7 Tokenization is the process of splitting the input text into individual words and punctuation, each of which are called tokens (Bird, Klein, and Loper 2009). For example, the input text string ‘This is a sentence’ is tokenized to obtain ‘This’, ‘is’, ‘a’, ‘sentence’, each of which are tokens.
8Stemming is the process of removing suffixes from word endings, for example, ‘processing’ is stemmed to ‘process’.
9Similarly, lemmatization is the process of using the base or dictionary form of a word, called a lemma (Manning, Raghavan, and Schütze 2008). For example, each of ‘is’, ‘am’, and ‘are’ are lemmatized to their base lemma, ‘be’.
10Stop words are very frequently-used words whose inclusion does not add meaning to the semantic analysis, for example, ‘the’, ‘and’, ‘when’, etc.

 

‘executive summary’, ‘project leader’, ‘this page is intentionally blank’, ‘approved for public release’, ‘distribution is unlimited’, ‘about this publication’, ‘the work was conducted by the institute for defense analyses ida’, ‘institute for defense analyses mark center drive  alexandria virginia’, ‘copyright license under the clause’, ‘us government pursuant’, ‘approved’, ‘report’

Figure 4. Examples of Boilerplate Language Found in Extracted Text

We then obtained term frequency–inverse document frequency (TF-IDF) scores for the cleaned text of each document (Fig. 3, Step 4). TF-IDF scores are a key scoring metric for assessing the relevance of a word in a document relative to its frequency in the document itself and across the entire corpus of documents (Bird, Klein, and Loper 2009; Manning, Raghavan, and Schütze 2008).

We assessed two Python packages, PDFplumber (Singer et al., 2024) and PyMuPDF (Bird, Klein, and Loper 2009), for their quality of extracting unstructured text from pdf files. We compared the amount of time taken by each extracted text from documents, the length of the extracted text, and the most important words returned by the TF-IDF scoring method.

We selected a random subset of five products from our dataset, and used both PDFplumber and PyMuPDF to extract the text from the pdf files.
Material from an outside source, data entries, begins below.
(** * password_timing_demo.py: a shallow embedding and its properties

    The script times four hashing callables (SHA-256, bcrypt, scrypt,
    Argon2id).  Python objects are embedded as follows:

    - [bytes] is [list byte], [str] is [string], [int] is [Z];
    - [float] is IEEE 754 binary64, given by the Standard Library's
      [spec_float] with precision 53 and maximal exponent 1024;
    - statements run in a monad [M] that threads a [World], may raise a
      Python exception, and records the observable events of the run;
    - a closure returned by a [make_*_hasher] factory is a value of the
      inductive type [hasher] holding the captured variables.

    The third-party primitives (hashlib, bcrypt, argon2, os.urandom,
    time.perf_counter) are not part of the script: they are the fields of
    the class [Platform].  The hashing primitives are functions of their
    arguments; the class also states what is assumed of the clock (its
    readings are well-formed numbers below [2^64] seconds) and of bcrypt's
    salt encoding (it is injective).  [Demo.platform] is an instance with
    bcrypt's actual radix-64 encoding. *)

From Stdlib Require Import ZArith List String Ascii Bool Lia.
From Stdlib.Strings Require Import Byte.
From Stdlib Require Import SpecFloat DecimalString Decimal.
Import ListNotations.
Local Open Scope Z_scope.
Set Warnings "-register-all".

(** ** Python values *)

Definition bytes := list byte.

(** *** Floats: IEEE 754 binary64 *)

Module PyFloat.

Definition prec : Z := 53.
Definition emax : Z := 1024.

Definition float := spec_float.

(** Correctly rounded conversion of an integer (round to nearest, ties to
    even); the result is an infinity when the integer is out of range. *)
Definition of_Z (n : Z) : float := binary_normalize prec emax n 0 false.

Definition sub : float -> float -> float := SFsub prec emax.
Definition div : float -> float -> float := SFdiv prec emax.
Definition mul : float -> float -> float := SFmul prec emax.

(** [x <= y] and [x == y] as Python evaluates them. *)
Definition leb : float -> float -> bool := SFleb.
Definition eqb : float -> float -> bool := SFeqb.

Definition zero : float := S754_zero false.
Table 1 shows how long (measured in seconds) each package took to extract text from each pdf. PyMuPDF was fastest in all cases.

Table 1. Time to Extract Text (Measured in Seconds)
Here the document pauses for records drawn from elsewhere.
(** Whatever [_build_with_model] reads, a spec and a status that were set
    stay set. *)
Lemma build_keeps_set (model : Json) (self self' : t) :
  _build_with_model model self = inr self' ->
  _spec self <> None -> _status self <> None ->
  _spec self' <> None /\ _status self' <> None.
Proof.
  unfold _build_with_model, and_then, when_present, spec_setter, status_setter,
         with_base.
  intros H. cases; inverts; cbn; intros; split; congruence.
Qed.

(** The constructor reads five entries of a document and nothing else:
    two documents that agree on "kind", "apiVersion", "metadata", "spec"
    and "status" give the same result, be it a model or an exception. *)
Theorem autoscaler_reads_five_keys (d1 d2 : Doc) :
  (forall k, In k ["kind"; "apiVersion"; "metadata"; "spec"; "status"] ->
             dict_get k d1 = dict_get k d2) ->
  init (JDict d1) = init (JDict d2).
Proof.
  intros H. unfold init, _build_with_model, when_present, py_lookup.
  rewrite (H "kind"), (H "apiVersion"), (H "metadata"), (H "spec"), (H "status")
    by (cbn; tauto).
  reflexivity.
Qed.

(** A document with none of the five entries builds the same model as no
    document at all: kind "HorizontalPodAutoscaler", API version
    "extensions/v1beta1", the default spec and the default status; no
    setter and no sub-model constructor is consulted. *)
Theorem autoscaler_without_entries_is_fresh (d : Doc) :
  (forall k, In k ["kind"; "apiVersion"; "metadata"; "spec"; "status"] ->
             dict_get k d = None) ->
  init (JDict d) = inr fresh /\ init (JDict d) = init JNull.
Proof.
  intros H. unfold init, _build_with_model, when_present, py_lookup.
  rewrite (H "kind"), (H "apiVersion"), (H "metadata"), (H "spec"), (H "status")
    by (cbn; tauto).
  split; reflexivity.
Qed.

(** Spec and status are never None on a model that the constructor
    returned and the setters changed, so serialize() always carries a
    "spec" and a "status" entry: the serializations of the spec and the
    status that the model holds. *)
Theorem autoscaler_serializes_spec_and_status (self : t) :
  Reachable self ->
  exists sp st,
    spec self = Some sp /\ status self = Some st /\
    dict_get "spec" (serialize self) = Some (Spec_serialize sp) /\
    dict_get "status" (serialize self) = Some (Status_serialize st).
Proof.
  intros HR.
  assert (Hset : _spec self <> None /\ _status self <> None).
  { induction HR as [model self Hi|s self self' _ [IH1 IH2] Hs|s self self' _ [IH1 IH2] Hs].
    - destruct model; cbn [init] in Hi;
        try (apply (build_keeps_set _ _ _ Hi); cbn; discriminate).
      inversion Hi. cbn. split; discriminate.
    - destruct s; cbn in Hs; inversion Hs; cbn. split; [discriminate | exact IH2].
    - destruct s; cbn in Hs; inversion Hs; cbn. split; [exact IH1 | discriminate]. }
  destruct Hset as [H1 H2]. unfold serialize, spec, status.
  destruct (_spec self) as [sp|]; [|contradiction].
  destruct (_status self) as [st|]; [|contradiction].
  exists sp, st. repeat split.
  - rewrite dict_get_set_other by discriminate. apply dict_get_set_same.
  - apply dict_get_set_same.
Qed.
Document PDFplumber PyMuPDF Time Difference
Test Document 1 19.99 0.43 19.56
Test Document 2 5.15 0.10 5.05
Test Document 3 8.46 0.15 8.31
Test Document 4 1.21 0.12 1.09
Test Document 5 2.66 0.06 2.60

 

Table 2 shows the amount of text extracted from each document by both packages, as measured by numbers of characters. In all cases, PyMuPDF extracted the greatest number of characters.
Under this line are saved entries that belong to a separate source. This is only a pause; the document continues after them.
(** * Maps Area Insights: personalization, validation and caching

  A shallow embedding of the backend of the maps-area-insights
  application (services/personalizationService.js,
  controllers/areaInsightsController.js,
  controllers/userPreferencesController.js,
  services/firebaseService.js, services/googlePlacesService.js)
  together with the properties its specification states about it.

  Scores are real numbers (the review term uses the natural
  logarithm); coordinates are doubles, written as the rationals they
  are, and their products are rounded as products of doubles; counts,
  price levels, hours and timestamps are integers. *)

From Stdlib Require Import ZArith QArith Qabs Qround Reals Psatz.
From stdpp Require Import gmap strings list sorting pretty.

Local Open Scope string_scope.

(** ** JavaScript idioms shared by the services *)

Module Js.

(** [a || b] on an optional number: [undefined] and [0] both select
    the right operand. *)
Definition or_Z (a : option Z) (b : Z) : Z :=
  match a with
  | Some v => if (v =? 0)%Z then b else v
  | None => b
  end.

Definition or_N (a : option N) (b : N) : N :=
  match a with
  | Some v => if (v =? 0)%N then b else v
  | None => b
  end.

Definition or_Q (a : option Q) (b : Q) : Q :=
  match a with
  | Some v => if Qeq_bool v 0 then b else v
  | None => b
  end.

(** The integer that an array index is made of a number: its
    fraction is dropped. *)
Definition truncate (q : Q) : Z := Z.quot (Qnum q) (Z.pos (Qden q)).

(** On reals the two cases coincide in value whenever the default is
    [0], which is the only use the services make of it. *)
Definition or_R0 (a : option R) : R :=
  match a with
  | Some v => v
  | None => 0%R
  end.

(** [a || b] on an optional string: [undefined] and the empty string
    are falsy. *)
Definition or_string (a : option string) (b : string) : string :=
  match a with
  | Some "" => b
  | Some s => s
  | None => b
  end.

(** [Array.prototype.includes] on an array of strings. *)
Definition includes (l : list string) (x : string) : bool :=
  bool_decide (x ∈ l).

(** [array.slice(start, end)] on integers: a negative index counts
    from the end, and both indices are clamped to the array. *)
Definition slice {A} (array : list A) (start finish : Z) : list A :=
  let len := Z.of_nat (length array) in
  let clamp (k : Z) :=
    if (k <? 0)%Z then Z.max (len + k) 0 else Z.min k len in
  take (Z.to_nat (clamp finish - clamp start))
       (drop (Z.to_nat (clamp start)) array).

(** A number is a double (binary64); a finite one is written as the
    rational it is.  [double x] is the double that an arithmetic
    operation returns when its exact result is [x]: the nearest
    number with a significand of 53 bits (fewer below [2^-1022], where
    the spacing is [2^-1074]), a tie going to the even significand.
    Results beyond the largest finite double are not modelled. *)

(** [floor (log2 |x|)], for [x] other than 0. *)
Definition binade (x : Q) : Z :=
  let k := (Z.log2 (Z.abs (Qnum x)) - Z.log2 (Z.pos (Qden x)))%Z in
  if Qle_bool (2 ^ k) (Qabs x) then k else (k - 1)%Z.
Table 2. Length of Text Extracted (Measured in Number of Characters)

Document PDFplumber PyMuPDF Character Difference
Test Document 1 512260 530503 -18243
Test Document 2 108002 110890 -2888
Test Document 3 161914 165704 -3790
Test Document 4 16511 17905 -1394
Test Document 5 39091 40252 -1161

We also compared the TF-IDF scores for each document by package. Figure 4 displays the difference (delta) in the TF-IDF scores returned by PDFplumber and PyMuPDF for two test documents out of the five test documents, for simplicity. The graph on the right shows highly variable differences between results for one document; however, the TF-IDF differences depicted in the graph on the left are negligible, indicating both packages tend to identify similar keywords with similar TF-IDF importance scores.

TF-IDF Delta Scores for Two Test Documents

Figure 4. TF-IDF Delta Scores for Two Test Documents

We found that PyMuPDF produced the best results in terms of time to extract text from documents, length of text extracted, and relevance of important terms and thus used it in our pipeline.

As we created this pipeline to tag products with terms from IDA’s research taxonomies, we filtered this list of words with terms from the taxonomies, using the direct tagging method (Figure 3, Step 5), described in Section 2 – Background.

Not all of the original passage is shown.